• **WORK TASK**
Scan the material below for lines with the word "Lemma" and report how many there are, with nothing added.

────────────────────

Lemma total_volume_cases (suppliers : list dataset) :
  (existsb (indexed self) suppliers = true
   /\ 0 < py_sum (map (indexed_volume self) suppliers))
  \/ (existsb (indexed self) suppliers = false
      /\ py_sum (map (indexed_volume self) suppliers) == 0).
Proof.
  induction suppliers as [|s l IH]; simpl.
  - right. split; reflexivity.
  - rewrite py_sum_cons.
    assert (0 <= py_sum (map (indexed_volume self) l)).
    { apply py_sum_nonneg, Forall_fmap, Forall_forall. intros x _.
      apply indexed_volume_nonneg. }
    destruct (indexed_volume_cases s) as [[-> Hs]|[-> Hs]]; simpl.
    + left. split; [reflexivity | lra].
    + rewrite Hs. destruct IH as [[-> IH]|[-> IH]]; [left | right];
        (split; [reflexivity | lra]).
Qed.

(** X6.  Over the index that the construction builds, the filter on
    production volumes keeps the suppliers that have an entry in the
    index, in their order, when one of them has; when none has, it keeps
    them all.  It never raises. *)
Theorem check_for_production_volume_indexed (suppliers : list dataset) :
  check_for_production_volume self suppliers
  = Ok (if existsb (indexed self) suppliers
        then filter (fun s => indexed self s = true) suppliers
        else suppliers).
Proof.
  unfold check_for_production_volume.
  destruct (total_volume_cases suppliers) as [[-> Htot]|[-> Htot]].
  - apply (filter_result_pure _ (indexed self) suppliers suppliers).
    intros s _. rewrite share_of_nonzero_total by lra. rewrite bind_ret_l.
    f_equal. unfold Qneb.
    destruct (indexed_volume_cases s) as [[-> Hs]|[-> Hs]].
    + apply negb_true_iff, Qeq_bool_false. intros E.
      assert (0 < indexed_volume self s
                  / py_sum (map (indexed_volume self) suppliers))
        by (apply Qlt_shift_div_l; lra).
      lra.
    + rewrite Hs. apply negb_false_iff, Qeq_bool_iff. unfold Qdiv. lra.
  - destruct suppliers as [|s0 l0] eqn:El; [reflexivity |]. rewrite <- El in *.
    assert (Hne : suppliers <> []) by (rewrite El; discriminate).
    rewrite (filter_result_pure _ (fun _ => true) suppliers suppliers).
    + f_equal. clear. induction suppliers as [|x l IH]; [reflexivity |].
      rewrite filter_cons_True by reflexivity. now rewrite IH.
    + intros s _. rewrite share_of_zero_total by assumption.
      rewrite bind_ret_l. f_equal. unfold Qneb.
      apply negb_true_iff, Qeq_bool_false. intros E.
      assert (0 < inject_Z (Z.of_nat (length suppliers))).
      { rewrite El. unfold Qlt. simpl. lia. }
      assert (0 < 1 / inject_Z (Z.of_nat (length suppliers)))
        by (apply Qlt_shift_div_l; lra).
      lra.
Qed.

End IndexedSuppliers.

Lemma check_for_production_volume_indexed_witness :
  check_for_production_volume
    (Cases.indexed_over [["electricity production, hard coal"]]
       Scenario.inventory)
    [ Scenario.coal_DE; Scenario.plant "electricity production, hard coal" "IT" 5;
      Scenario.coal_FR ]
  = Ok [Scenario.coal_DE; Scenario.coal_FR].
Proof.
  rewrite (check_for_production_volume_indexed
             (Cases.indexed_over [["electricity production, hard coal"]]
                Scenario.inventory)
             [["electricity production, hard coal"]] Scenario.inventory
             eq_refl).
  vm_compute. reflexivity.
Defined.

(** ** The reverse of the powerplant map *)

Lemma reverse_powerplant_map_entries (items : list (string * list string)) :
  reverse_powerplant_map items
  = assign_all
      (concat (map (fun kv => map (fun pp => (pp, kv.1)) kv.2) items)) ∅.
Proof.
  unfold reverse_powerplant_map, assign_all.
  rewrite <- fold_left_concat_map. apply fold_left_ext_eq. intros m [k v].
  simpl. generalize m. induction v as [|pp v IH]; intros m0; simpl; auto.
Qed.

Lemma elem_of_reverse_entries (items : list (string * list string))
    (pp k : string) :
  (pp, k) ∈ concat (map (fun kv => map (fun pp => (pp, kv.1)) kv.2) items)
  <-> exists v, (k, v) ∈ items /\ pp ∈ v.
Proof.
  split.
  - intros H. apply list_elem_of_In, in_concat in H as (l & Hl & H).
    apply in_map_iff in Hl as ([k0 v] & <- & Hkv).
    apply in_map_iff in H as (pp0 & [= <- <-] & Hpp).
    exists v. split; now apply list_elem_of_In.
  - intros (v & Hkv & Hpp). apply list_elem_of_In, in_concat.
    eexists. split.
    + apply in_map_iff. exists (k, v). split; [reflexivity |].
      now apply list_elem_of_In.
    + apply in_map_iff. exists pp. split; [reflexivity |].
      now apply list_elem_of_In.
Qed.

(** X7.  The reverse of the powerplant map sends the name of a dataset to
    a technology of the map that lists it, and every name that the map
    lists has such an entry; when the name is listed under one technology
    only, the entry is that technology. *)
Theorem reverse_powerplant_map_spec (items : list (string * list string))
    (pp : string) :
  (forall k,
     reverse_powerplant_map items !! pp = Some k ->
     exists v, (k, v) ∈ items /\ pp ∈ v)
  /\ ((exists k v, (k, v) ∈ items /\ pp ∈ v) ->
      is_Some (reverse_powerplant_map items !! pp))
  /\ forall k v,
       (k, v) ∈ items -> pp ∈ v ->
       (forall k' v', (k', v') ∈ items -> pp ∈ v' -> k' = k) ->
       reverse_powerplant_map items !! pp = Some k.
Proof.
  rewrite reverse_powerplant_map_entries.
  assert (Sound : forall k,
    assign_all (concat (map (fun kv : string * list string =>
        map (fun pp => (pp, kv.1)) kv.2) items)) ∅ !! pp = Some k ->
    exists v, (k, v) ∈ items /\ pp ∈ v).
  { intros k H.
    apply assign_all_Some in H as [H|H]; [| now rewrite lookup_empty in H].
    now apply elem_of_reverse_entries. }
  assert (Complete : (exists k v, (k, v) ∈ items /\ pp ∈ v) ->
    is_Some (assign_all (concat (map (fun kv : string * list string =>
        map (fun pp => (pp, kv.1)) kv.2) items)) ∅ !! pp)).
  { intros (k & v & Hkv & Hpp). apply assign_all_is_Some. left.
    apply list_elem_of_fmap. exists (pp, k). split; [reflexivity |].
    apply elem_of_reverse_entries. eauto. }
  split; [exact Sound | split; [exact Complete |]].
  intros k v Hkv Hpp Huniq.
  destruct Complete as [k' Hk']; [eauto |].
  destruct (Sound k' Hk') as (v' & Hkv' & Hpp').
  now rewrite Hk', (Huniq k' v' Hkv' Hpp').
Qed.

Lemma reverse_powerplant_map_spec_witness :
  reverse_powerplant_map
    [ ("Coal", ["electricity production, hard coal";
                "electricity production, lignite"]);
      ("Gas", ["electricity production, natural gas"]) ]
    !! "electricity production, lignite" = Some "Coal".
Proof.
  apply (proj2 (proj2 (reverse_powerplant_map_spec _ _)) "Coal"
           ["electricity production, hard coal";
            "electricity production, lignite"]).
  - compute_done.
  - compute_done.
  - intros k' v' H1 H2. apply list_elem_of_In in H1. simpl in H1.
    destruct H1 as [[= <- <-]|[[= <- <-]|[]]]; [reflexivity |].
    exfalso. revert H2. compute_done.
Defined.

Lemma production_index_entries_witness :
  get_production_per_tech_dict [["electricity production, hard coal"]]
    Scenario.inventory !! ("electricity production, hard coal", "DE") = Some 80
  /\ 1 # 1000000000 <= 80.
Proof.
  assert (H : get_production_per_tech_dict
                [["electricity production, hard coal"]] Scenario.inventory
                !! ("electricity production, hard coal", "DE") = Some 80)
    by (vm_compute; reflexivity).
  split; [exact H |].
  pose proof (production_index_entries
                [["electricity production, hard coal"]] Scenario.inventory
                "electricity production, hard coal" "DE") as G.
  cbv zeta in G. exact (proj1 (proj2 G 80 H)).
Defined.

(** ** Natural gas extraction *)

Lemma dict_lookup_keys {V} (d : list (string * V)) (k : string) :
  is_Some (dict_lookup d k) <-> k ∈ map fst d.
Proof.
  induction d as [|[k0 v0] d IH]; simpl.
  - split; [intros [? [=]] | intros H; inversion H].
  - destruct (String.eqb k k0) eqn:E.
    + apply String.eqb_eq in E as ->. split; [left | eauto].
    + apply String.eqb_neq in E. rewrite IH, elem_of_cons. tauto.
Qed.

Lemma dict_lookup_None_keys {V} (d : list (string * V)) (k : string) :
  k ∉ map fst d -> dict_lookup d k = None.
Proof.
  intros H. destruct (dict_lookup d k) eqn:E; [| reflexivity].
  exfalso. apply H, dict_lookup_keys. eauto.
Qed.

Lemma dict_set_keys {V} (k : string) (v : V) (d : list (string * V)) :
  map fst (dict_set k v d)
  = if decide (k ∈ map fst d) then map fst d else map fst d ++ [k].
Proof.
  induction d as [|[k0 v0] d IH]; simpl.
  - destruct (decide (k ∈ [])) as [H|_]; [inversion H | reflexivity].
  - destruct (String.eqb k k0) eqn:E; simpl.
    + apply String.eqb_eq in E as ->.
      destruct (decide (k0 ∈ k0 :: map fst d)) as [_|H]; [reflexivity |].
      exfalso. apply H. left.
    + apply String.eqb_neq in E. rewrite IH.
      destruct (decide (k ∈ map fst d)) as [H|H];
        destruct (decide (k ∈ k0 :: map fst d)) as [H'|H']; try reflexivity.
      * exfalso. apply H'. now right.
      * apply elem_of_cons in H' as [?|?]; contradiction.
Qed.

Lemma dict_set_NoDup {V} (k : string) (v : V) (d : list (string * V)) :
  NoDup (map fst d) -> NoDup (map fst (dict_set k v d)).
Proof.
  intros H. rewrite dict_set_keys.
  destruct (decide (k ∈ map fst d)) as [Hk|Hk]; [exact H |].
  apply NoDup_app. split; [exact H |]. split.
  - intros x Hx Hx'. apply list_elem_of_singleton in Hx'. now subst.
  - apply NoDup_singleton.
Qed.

────────────────────

• **EXERCISE SOLUTION**
10